- Smartphone sales have soared to new heights this year and might have gone higher if not for component shortages that, according to one analyst, could keep supplies of select models limited through early 2011.
Carriers have launched more new smartphones to date this year than last year, mainly Android-based models, and more new models are still in the works for later this year.
“There have been more [introductions] than usual, with Motorola and HTC releasing some ‘hero’ devices, as well as some vendors getting more serious in this space, LG and Samsung, or other vendors just getting started, Kyocera and Dell,” said Ramon Llamas, IDC senior research analyst.
“Add on top the usual releases from market leaders Apple and RIM, and it’s quickly becoming a bigger market,” he noted.
Neil Shah of Strategy Analytics also noted the influx. “2010 is the year where most vendors have looked forward to refreshing their smartphone portfolio,” he said, pointing to Apple’s launch of the iPhone 4, Samsung entering the smartphone market with its new Android powered Galaxy Series across four carriers, and HTC increasing its shelf share across the Tier-1 US carriers. In addition, he said, “the rising adoption of Android as a preferred choice of smartphone operating system for vendors such as Motorola, HTC and Samsung have led to an increase in the number of smartphones across carriers in the U.S.” The trend has been reinforced by aggressive data plan pricing and data promotions by carriers seeking to raise their average data revenue per user, he noted.
New smartphones announced or shipped in recent weeks include:
• BlackBerry’s first touchscreen slider, the $199 Torch 9800;
• Dell’s Android-based $299 Streak with 5-inch screen and the $99 Android-based Aero;
• The $149 SonyEricsson Xperia X10, its first Android- based smartphone for the U.S. market;
• Motorola’s $199 Droid 2, an upgrade to the original Droid for Verizon and Charm, an Android 2.1-based phone that is Motorola’s first smartphone to pair a touchscreen with a fixed QWERTY keyboard. It’s available for T-Mobile at $74.99.
Previously, Motorola shipped its full-touchscreen Android 2.1 device, the Droid X at $199, for Verizon. And T-Mobile and AT&T launched their versions of Samsung’s flagship Galaxy class Android 2.1 phone, the Vibrant and Captivate, respectively, at $199.

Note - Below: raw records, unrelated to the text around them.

(** A run that returns has made its two requests, logged six lines, and
    written the pickle of the fitted pipeline to the output path: the
    files after the run are the files before it with the output path
    set to those bytes -- whatever was there before is replaced, and every
    other path is as it was. *)
Theorem train_success_effects
    (train_date val_date : date) (out_path : string) (st st' : state) (v : float) :
  train train_date val_date out_path st = (Ok v, st') →
  let train_url := url_of (year train_date) (month train_date) in
  let val_url := url_of (year val_date) (month val_date) in
  ∃ df_train df_val pipeline,
    (read_dataframe train_url st).1 = Ok df_train
    ∧ (read_dataframe val_url st).1 = Ok df_val
    ∧ fit_and_score df_train df_val = Ok (pipeline, v)
    ∧ st_log st'
    = st_log st ++
      [(INFO, "loading file: " +:+ train_url);
       (INFO, train_url +:+ " had " +:+ pretty (df_len df_train) +:+ " rows");
       (INFO, "loading file: " +:+ val_url);
       (INFO, val_url +:+ " had " +:+ pretty (df_len df_val) +:+ " rows");
       (INFO, "mse=" +:+ py_repr (CFloat v));
       (INFO, "writing model into " +:+ out_path)]
    ∧ st_reads st' = st_reads st ++ [train_url; val_url]
    ∧ st_fs st' = <[out_path := (pickle_dump pipeline).1]> (st_fs st)
    ∧ st_fs st' !! out_path = Some (pickle_dump pipeline).1
    ∧ ∀ path, path ≠ out_path → st_fs st' !! path = st_fs st !! path.
Proof.
  intros Hrun train_url val_url.
  destruct (train_ok_inv _ _ _ _ _ _ Hrun)
    as (df_train & st1 & df_val & st2 & pipeline & Hr1 & Hr2 & Hfit & _ & _ & Hfs & Hlog).
  fold train_url in Hr1. fold val_url in Hr2.
  assert (st_reads st' = st_reads st2) as Hreads.
  { rewrite train_eq in Hrun. fold train_url val_url in Hrun. rewrite Hr1, Hr2 in Hrun.
    destruct (fit_and_score df_train df_val) as [[p mse]|]; [|done].
    pose proof (open_wb_dump_reads out_path p
      (log_line INFO ("writing model into " +:+ out_path)
         (log_line INFO ("mse=" +:+ py_repr (CFloat mse)) st2))) as Hr.
    destruct (open_wb_dump _ _ _) as [[[]|] st4]; [|done].
    injection Hrun as _ <-. exact Hr. }
  destruct (read_dataframe_ok_inv _ _ _ _ Hr1) as (_ & _ & _ & Hst1).
  destruct (read_dataframe_ok_inv _ _ _ _ Hr2) as (_ & _ & _ & Hst2).
  exists df_train, df_val, pipeline.
  split; [by rewrite Hr1|].
  split; [by rewrite read_dataframe_eq in Hr2 |- *; simplify_eq/=|].
  split; [done|].
  subst st1 st2.
  split; [|split; [|split; [|split]]].
  - rewrite Hlog. unfold state_after_read, log_line; simpl.
    by rewrite <-!app_assoc.
  - rewrite Hreads. unfold state_after_read, log_line; simpl.
    by rewrite <-!app_assoc.
  - done.
  - by rewrite Hfs, lookup_insert_eq.
  - intros path Hpath. by rewrite Hfs, lookup_insert_ne.
Qed.
(* ===== verification/Prelude.v ===== *)
(** * Shepard: a verification library for the gateway

    Shepard is an HTTP gateway in front of OpenAI-compatible providers: it
    checks who may use it, limits and queues requests, rewrites them, sends them
    to the targets of a model with retries and failover, streams the answer back
    and accounts for its tokens.  This library models its Go code and proves
    what each part promises and what the parts promise together.  This file is
    the root: its documentation covers the whole library, and its definitions
    are the ones every other file shares (automation, machine integers, sorted
    keys, sums, early returns).

    ** Parts, files and sources

    The language and its standard library, as far as the code relies on them:
    - [GoStrings] ([strings], [bytes]), [Float64] ([float64] as binary64),
      [FloatBounds] (its values as real numbers, and how far an operation rounds up),
      [Http] (canonical header maps, requests, status codes), [Value] (dynamic
      values; the class [MapOrder] of the orders in which a map may be ranged
      over), [NetIP] and [NetPrefix] (addresses and networks, down to the bytes),
      [SHA256], [Json] (the grammar, escapes and numbers of [encoding/json]),
      [Dates] (UTC days), [NetURL] ([net/url]: parsing, printing, queries),
      [NetURLSpec] (a printed URL is parsed into its parts again), [Durations]
      ([time.ParseDuration], and the [UnmarshalYAML] of [config.go] on top of it).
    The program:
    - [Config]: [internal/config/config.go].  Records, [defaults], [Validate]
      with one definition per block, [Load], the exposure warning.
    - [Limiter]: [internal/gateway/limiter.go].  [limitStore_admit] is [admit]
      with its two loops [admit_check] and [consume]; [release] is the closure it
      returns; [limit_step] interleaves admissions, releases and reloads.
    - [Rates]: histories of admissions and releases with a clock, and what a rate
      bounds in a window of time.
    - [Admission]: what a limiter promises, as a class of laws ([AdmissionControl])
      and an abstract machine ([spec_step]); [limitStore] is an instance.
    - [Urls]: [upstreamURL] of [gateway.go], over [path.Clean] and [path.Join].
    - [Queue]: [queue.go].  [wait_step] is one critical section, or one turn of
      [select], of [wait].
    - [ACL]: [acl.go].  Access lists, and the client address behind proxies, with
      the one line of [X-Forwarded-For] that [ServeHTTP] reads.
    - [Headers]: what crosses the boundaries of the gateway ([gateway.go],
      [logging.go]), authorisation, client identities ([limiter.go]).
    - [Payload]: prompts, overrides and provider translations of a request body.
    - [Encoding]: which payloads [json.Marshal] takes, as a type discipline kept
      by every transformation of [Payload].
    - [Buffers]: the tail that usage is read from, the head that is logged.
    - [Usage]: [usage.go].  Token extraction, the two tables and the reports.
    - [Database]: [newUsageStore] and [close] of [usage.go], as the calls they make.
    - [Metrics]: [metrics.go].
    - [Effects]: the language of the handlers.  A handler is a [prog], a tree of
      commands ([cmd]), each one access to shared state, to the client, to a
      provider or to a clock, with a continuation for every answer.  [exec]
      relates a program to its traces; a monitor reads a trace, and [wp] proves
      that a program is accepted by a monitor whatever the answers are.
    - [Stream]: the copy of a response body to the client ([flushWriter], the tee
      readers and [io.Copy] of [gateway.go]), one command per read and write.
    - [Discovery] ([discovery.go]), [Proxy] ([proxy], [doUpstreamRequest] and
      [waitForRetry] of [gateway.go], [logging.go]), [Readiness] ([readiness.go]),
      [Gateway] ([New], [Reload], [ServeHTTP] and the other handlers of
      [gateway.go], the reload loop of [cmd/shepard/main.go]).
    - [StreamSpec], [DiscoverySpec], [ProxySpec], [GatewaySpec], [System]: the
      theorems about the relayed stream, the discovery cache among concurrent
      lookups and reloads, the handlers, the gateway as a whole and many requests
      at once.
    - [Lifecycle]: [main] of [cmd/shepard/main.go].  Start-up is a function;
      [proc_step] interleaves [main], its goroutines, signals, the single stores
      of a reload and requests.

    ** How the parts interact

    [ServeHTTP] loads the configuration, the trusted networks and the access list
    from three atomic pointers, checks the client's address ([ACL]) and key
    ([Headers]) and calls a handler.  [proxy] acquires admissions from [Limiter]
    through [Queue] (ingress and client, then model, then provider for every
    attempt), resolves the model ([Config], [Discovery]), builds the body
    ([Payload]) and the headers ([Headers]) for each target, and relays one
    response through [Stream] and [Buffers] into [Usage].  [System] puts any number of such
    programs side by side over one limiter and one queue.

    ** What the theorems show

    - Safety of the whole: [System.system_accounting] (no admission is lost or
      counted twice, limits and queue size hold, all counters drain) and
      [System.system_drains]; [ProxySpec.proxy_disciplined] (one reply, every
      resource released on every path); [GatewaySpec.serve_guarded] (nothing
      happens for a request before both guards have passed).
    - The answer: [StreamSpec.relay_transparent] (the client gets the provider's
      bytes, in order, flushed and under a deadline; usage sees the same bytes).
    - Where requests go: [Urls.upstream_url_spec] (the client chooses the query and
      nothing else of the URL, as text and as [net/http] reads it back; what
      follows a ["#"] in the query is not sent).
    - Types: [Encoding.bodies_well_typed] (an upstream body can always be encoded,
      unless an override of the configuration has no JSON form).
    - Lifetime: [Lifecycle.startup_spec] and [Lifecycle.process_invariant] (the
      settings between two reloads and in the middle of one).
    - Who the client is: [ACL.forwarded_no_spoofing] and its limit,
      [Gateway.added_line_spoofed].
    - Policy: [ProxySpec.failover_policy], the functional specifications of
      admission, prompts, overrides, translations, headers, access lists,
      listings, reports and reloads.
    - Refinement: [Admission.limiter_refines] (the limiter implements its abstract
      machine), [Config.validate_spec] and [ACL.acl_contains_iff_entry] (code equal
      to a declarative specification).
    - Rates: [Limiter.burst_exact] (one instant, exactly) and
      [Rates.rate_limit_over_time] (any window of time, with the rounding errors of
      the arithmetic bounded).
    - State machines by rule induction: [Limiter], [Readiness], [DiscoverySpec], [System].
    - Accounting: [Usage.usage_accounting] over histories with failing calls.
    - Divergences between the code and what it or its documents promise, each a
      theorem on a concrete or general input: a shutdown that does not wait, an
      override that cannot be encoded, a torn reload, discovery results that outlive
      a reload, overlapping discovery prefixes, a misleading 429, bypassed overrides,
      evaded client limits, widened IPv4-mapped entries, a client's address taken from the
      wrong header line, NaN rates.

    ** Bounds and fuel

    [Json.parse_json] runs on [2 * length + 2] units of fuel, and
    [parse_fuel_enough] proves that more never changes the result.  The attempt
    loop of [proxy] is a recursion on [Retries + 1], the number of iterations of
    the source; the copy of a body is one on the number of reads that yield data,
    which the environment chooses.  Everything else is structural.  Integers keep
    their width where the code counts ([int64], [uint64]); durations and clock
    readings are nanoseconds in [Z]; rates and tokens are binary64 with the
    rounding of the hardware.

    ** What is not modelled

    - Bytes of encoded JSON: replies and upstream bodies are values ([any],
      [reply]); [json.Marshal] is modelled by when it fails.
    - The YAML decoder (third-party code, an argument of [Load]) and
      [strconv.Quote] (an argument of [proxy]: its tables of printable runes are
      left out).
    - SQLite: the two tables are maps, [ON CONFLICT] and [GROUP BY] act on them,
      and which call fails is an argument; integer overflow inside SQLite is left
      out.
    - The HTTP server and client, contexts and timers: commands with arbitrary
      answers, and for the server's [Shutdown] its documented behaviour.  The
      flags of the command line are arguments.  Panics, the garbage collector and
      the memory model are left out; the atomic pointers and mutexes are taken as
      sequentially consistent.
    - The text of log lines, except for the ones that carry headers and bodies. *)

From Stdlib Require Import ZArith Lia.
From stdpp Require Export base tactics numbers list gmap sets strings sorting relations.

Still to come include: Sprint’s 4G version of the Galaxy; the T-Mobile G2 with Google (see story below); RIM’s first 3G smartphone in the affordable Curve series. The Curve 9300 will be available for T-Mobile’s 3G network; and Nokia’s N8, the company’s first smartphone based on the company’s new Symbian^3 OS. It’s due as an unlocked phone at the end of September at $549.
The influx of Android smartphones, combined with carrier eagerness to build up data revenues, boosted shipments of smartphones to North America by 38 percent during the first half to 29 million. That compares to first half 2009 gains of 40 percent to 21 million, Strategy Analytics statistics show. The company expects full-year 2010 shipments to grow 33.4 percent to 65.1 million compared to 2009’s 32.6 percent gain to 48.8 million.

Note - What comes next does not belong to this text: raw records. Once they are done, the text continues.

Local Open Scope R_scope.

(** ** Powers of two *)
Definition pow2 (e : Z) : R := powerRZ 2 e.

Lemma pow2_pos e : 0 < pow2 e.
Proof. apply powerRZ_lt. lra. Qed.

Lemma pow2_add a b : pow2 (a + b) = pow2 a * pow2 b.
Proof. apply powerRZ_add. lra. Qed.

Lemma pow2_IZR e : (0 ≤ e)%Z → pow2 e = IZR (2 ^ e).
Proof.
  intros He. unfold pow2. rewrite <- (Z2Nat.id e) at 1 by done. rewrite <- pow_powerRZ, pow_IZR.
  by rewrite Z2Nat.id.
Qed.

Lemma pow2_mono a b : (a ≤ b)%Z → pow2 a <= pow2 b.
Proof.
  intros Hab. replace b with (a + (b - a))%Z by lia. rewrite pow2_add, (pow2_IZR (b - a)) by lia.
  pose proof (pow2_pos a). assert (1 <= IZR (2 ^ (b - a))) by (apply IZR_le; pose proof (Z.pow_pos_nonneg 2 (b - a)); lia).
  nra.
Qed.

Lemma pow2_inv e : pow2 e * pow2 (- e) = 1.
Proof. rewrite <- pow2_add. by replace (e + - e)%Z with 0%Z by lia. Qed.

Lemma pow2_neg e : pow2 (- e) = / pow2 e.
Proof.
  pose proof (pow2_pos e). apply Rmult_eq_reg_r with (pow2 e); [|lra]. rewrite Rinv_l by lra.
  rewrite Rmult_comm. apply pow2_inv.
Qed.

(** ** Values *)
Definition val (m e : Z) : R := IZR m * pow2 e.

Definition fval (x : f64) : R :=
  match x with
  | S754_finite s m e => val (if s then Zneg m else Zpos m) e
  | _ => 0
  end.

Lemma val_le m1 m2 e : (m1 ≤ m2)%Z → val m1 e <= val m2 e.
Proof. intros Hm%IZR_le. unfold val. pose proof (pow2_pos e). nra. Qed.

Lemma val_lt m1 m2 e : (m1 < m2)%Z → val m1 e < val m2 e.
Proof. intros Hm%IZR_lt. unfold val. pose proof (pow2_pos e). nra. Qed.

Lemma val_nonneg m e : (0 ≤ m)%Z → 0 <= val m e.
Proof. intros Hm%IZR_le. unfold val. pose proof (pow2_pos e). nra. Qed.

(** Moving factors of two between mantissa and exponent. *)
Lemma val_shift m e n : (0 ≤ n)%Z → val (m * 2 ^ n) e = val m (e + n).
Proof. intros Hn. unfold val. rewrite mult_IZR, pow2_add, <- pow2_IZR by done. ring. Qed.

(** Non-negative binary64 numbers: zero, or a mantissa in canonical form. *)
Definition nonneg (x : f64) : Prop :=
  match x with
  | S754_zero _ => True
  | S754_finite false m e => bounded prec emax m e = true
  | _ => False
  end.

Lemma bounded_spec m e :
  bounded prec emax m e = true ↔ (Z.max (digits m + e - 53) (-1074) = e ∧ e ≤ 971)%Z.
Proof.
  unfold bounded, canonical_mantissa, fexp, SpecFloat.emin, prec, emax. rewrite andb_true_iff, Z.eqb_eq, Z.leb_le.
  unfold digits. cbn. lia.
Qed.

Lemma fval_nonneg x : nonneg x → 0 <= fval x.
Proof. destruct x as [| | |[] m e]; cbn; try lra; try done. intros _. by apply val_nonneg. Qed.

(** ** The order *)

(** Canonical numbers are compared by exponent, then by mantissa. *)
Lemma bounded_exponent_lt m1 e1 m2 e2 :
  bounded prec emax m1 e1 = true → bounded prec emax m2 e2 = true → (e1 < e2)%Z → val (Zpos m1) e1 < val (Zpos m2) e2.
Proof.
  intros [H1 _]%bounded_spec [H2 _]%bounded_spec He. pose proof (digits_spec m1) as [_ Hm1].
  pose proof (digits_spec m2) as [Hm2 _]. assert (digits m2 = 53%Z) as Hd by lia. rewrite Hd in Hm2.
  assert (Hm1' : (Zpos m1 < 2 ^ 53)%Z).
  { eapply Z.lt_le_trans; [exact Hm1|]. apply Z.pow_le_mono_r; lia. }
  apply Rlt_le_trans with (val (2 ^ 53) e1); [by apply val_lt|].
  apply Rle_trans with (val (2 ^ 52) e2); [|by apply val_le].
  rewrite <- (Z.mul_1_l (2 ^ 53)), <- (Z.mul_1_l (2 ^ 52)), !val_shift by lia. unfold val. rewrite !Rmult_1_l.
  apply pow2_mono. lia.
Qed.

Lemma val_pos m e : 0 < val (Zpos m) e.
Proof. replace 0 with (val 0 e) by (unfold val; ring). by apply val_lt. Qed.

Lemma f64_lt_spec x y : nonneg x → nonneg y → f64_lt x y = true ↔ fval x < fval y.
Proof.
  destruct x as [sx| | |[] mx ex], y as [sy| | |[] my ey]; try done; intros Hx Hy; cbn [fval]; unfold f64_lt, SFltb; cbn [SFcompare].
  - split; [done|lra].
  - pose proof (val_pos my ey). by split.
  - pose proof (val_pos mx ex). split; [done|lra].
  - destruct (Z.compare_spec ex ey) as [->|He|He].
    + change (Pos.compare_cont Eq mx my) with (Pos.compare mx my). destruct (Pos.compare_spec mx my) as [->|Hm|Hm].
      * split; [done|lra].
      * split; [|done]. intros _. by apply val_lt.
      * split; [done|]. assert (val (Zpos my) ey < val (Zpos mx) ey) by by apply val_lt. lra.
    + split; [|done]. intros _. by apply bounded_exponent_lt.
    + split; [done|]. pose proof (bounded_exponent_lt my ey mx ex Hy Hx He). lra.
Qed.

(** ** Rounding *)

(** An upper bound of what a number is rounded to: one unit in the last place
    for normal numbers, the smallest subnormal below them. *)
Definition up (x : R) : R := x * (1 + pow2 (-52)) + pow2 (-1074).

Lemma up_mono x y : x <= y → up x <= up y.
Proof. intros H. unfold up. pose proof (pow2_pos (-52)). nra. Qed.

(** [r] is the exact result [x], rounded: finite and not far above it, or an
    overflow of a huge number. *)
Definition rounds_below (r : f64) (x : R) : Prop :=
  nonneg r ∧ fval r <= up x ∨ r = S754_infinity false ∧ pow2 972 <= up x.

Lemma rounds_below_mono r x y : x <= y → rounds_below r x → rounds_below r y.
Proof. intros H [[? ?]|[? ?]]; [left|right]; pose proof (up_mono x y H); (split; [done|lra]). Qed.

Lemma Zdigits2_spec m : (0 < m)%Z → (2 ^ (Zdigits2 m - 1) ≤ m < 2 ^ Zdigits2 m)%Z ∧ (1 ≤ Zdigits2 m)%Z.
Proof. destruct m as [|p|p]; [done| |done]. intros _. split; [apply digits_spec|apply digits_pos]. Qed.

Lemma shr_1_half r : (0 ≤ shr_m r)%Z → shr_m (shr_1 r) = (shr_m r / 2)%Z.
Proof.
  destruct r as [m a b]. destruct m as [|[p|p|]|p]; cbn [shr_1 shr_m]; intros Hm; try done.
  - rewrite Pos2Z.inj_xI. apply (Z.div_unique _ _ _ 1); lia.
  - rewrite Pos2Z.inj_xO. apply (Z.div_unique _ _ _ 0); lia.
Qed.

(** Shifting to the right divides. *)
Lemma shr_div r e n : (0 ≤ shr_m r)%Z → (0 ≤ n)%Z → shr_m (shr r e n).1 = (shr_m r / 2 ^ n)%Z ∧ (shr r e n).2 = (e + n)%Z.
Proof.
  intros Hr Hn. destruct n as [|n|n]; [|cbn [shr fst snd]|lia].
  { cbn. rewrite Z.div_1_r. split; [done|lia]. }
  split; [|done]. rewrite iter_pos_iter, <- (positive_nat_Z n). clear Hn. induction (Pos.to_nat n) as [|k IH].
  { by rewrite Z.pow_0_r, Z.div_1_r. }
  rewrite Nat.iter_succ. assert (Hk : (0 ≤ shr_m (Nat.iter k shr_1 r))%Z) by (rewrite IH; apply Z.div_pos; lia).
  rewrite shr_1_half, IH by done. rewrite Z.div_div by lia. f_equal. rewrite Nat2Z.inj_succ, Z.pow_succ_r by lia. lia.
Qed.

Lemma round_nearest_even_range m l : (m ≤ round_nearest_even m l ≤ m + 1)%Z.
Proof. destruct l as [|[]]; cbn; try destruct (Z.even m); lia. Qed.

Lemma fexp_eq d : fexp prec emax d = Z.max (d - 53) (-1074).
Proof. done. Qed.

(** The mantissa after the shift: at most 53 digits, and 53 of them unless the
    exponent is the smallest one. *)
Lemma shifted_mantissa m e :
  (0 ≤ m)%Z → (e ≤ fexp prec emax (Zdigits2 m + e))%Z →
  let n := (fexp prec emax (Zdigits2 m + e) - e)%Z in
  val (m / 2 ^ n) (e + n) <= val m e ∧ (0 ≤ m / 2 ^ n < 2 ^ 53)%Z ∧ (2 ^ 52 ≤ m / 2 ^ n ∨ e + n = -1074)%Z ∧ (-1074 ≤ e + n)%Z.
Proof.
  intros Hm He n. rewrite fexp_eq in He. assert (Hn : (0 ≤ n)%Z) by (unfold n; rewrite fexp_eq; lia).
  assert (Hpow : (0 < 2 ^ n)%Z) by (apply Z.pow_pos_nonneg; lia). split.
  { rewrite <- val_shift by done. apply val_le. rewrite Z.mul_comm. apply Z.mul_div_le. lia. }
  assert (Hpos : (0 ≤ m / 2 ^ n)%Z) by (apply Z.div_pos; lia).
  destruct (decide (m = 0%Z)) as [->|Hne].
  { rewrite Z.div_0_l by lia. cbn [Zdigits2] in *. unfold n. rewrite fexp_eq. lia. }
  destruct (Zdigits2_spec m) as [[Hlo Hhi] Hd]; [lia|]. set (d := Zdigits2 m) in *.
  split_and!; [done| | |unfold n; rewrite fexp_eq; lia].
  - apply Z.div_lt_upper_bound; [done|]. rewrite <- Z.pow_add_r by lia. eapply Z.lt_le_trans; [exact Hhi|].
    apply Z.pow_le_mono_r; [lia|]. unfold n. rewrite fexp_eq. lia.
  - destruct (Z.le_gt_cases (-1074) (d + e - 53)) as [Hc|Hc]; [left|right; unfold n; rewrite fexp_eq; lia].
    apply Z.div_le_lower_bound; [done|]. rewrite <- Z.pow_add_r by lia. etransitivity; [|exact Hlo].
    apply Z.pow_le_mono_r; [lia|]. unfold n. rewrite fexp_eq. lia.
Qed.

For its part, The NPD Group found that smartphone sellthrough to consumers, excluding enterprise purchases, rose in the second quarter to 42 percent of units sold to consumers compared to a year-ago 28 percent.
Rising demand, however, has combined with parts shortages to result in backorders for select models.
As of August 24, for example, Verizon’s website said that if a customer ordered a Droid X that day, the unit wouldn’t be shipped until Sept. 8. For the Droid Incredible, the shipping date was Sept. 7. Also on August 24, Sprint’s web site showed no expected availability date for the 4G EVO.
Shah of Strategy Analytics attributed smartphone shortages in large part to component vendors that during the Great Recession scaled back production and got caught off guard by “the sudden surge in demand for smartphones post-recession.”
Smartphone shortages, however, have been experienced mainly in markets such as North America “where the smartphones have hit mainstream,” Shah said. He cited intense competition among carriers that have raised their smartphone subsidies to lower consumers’ barriers to entry.
Although many component suppliers are now aggressively expanding the production capacity, Shah said he expects the disparity between supply and demand to continue at least until early 2011.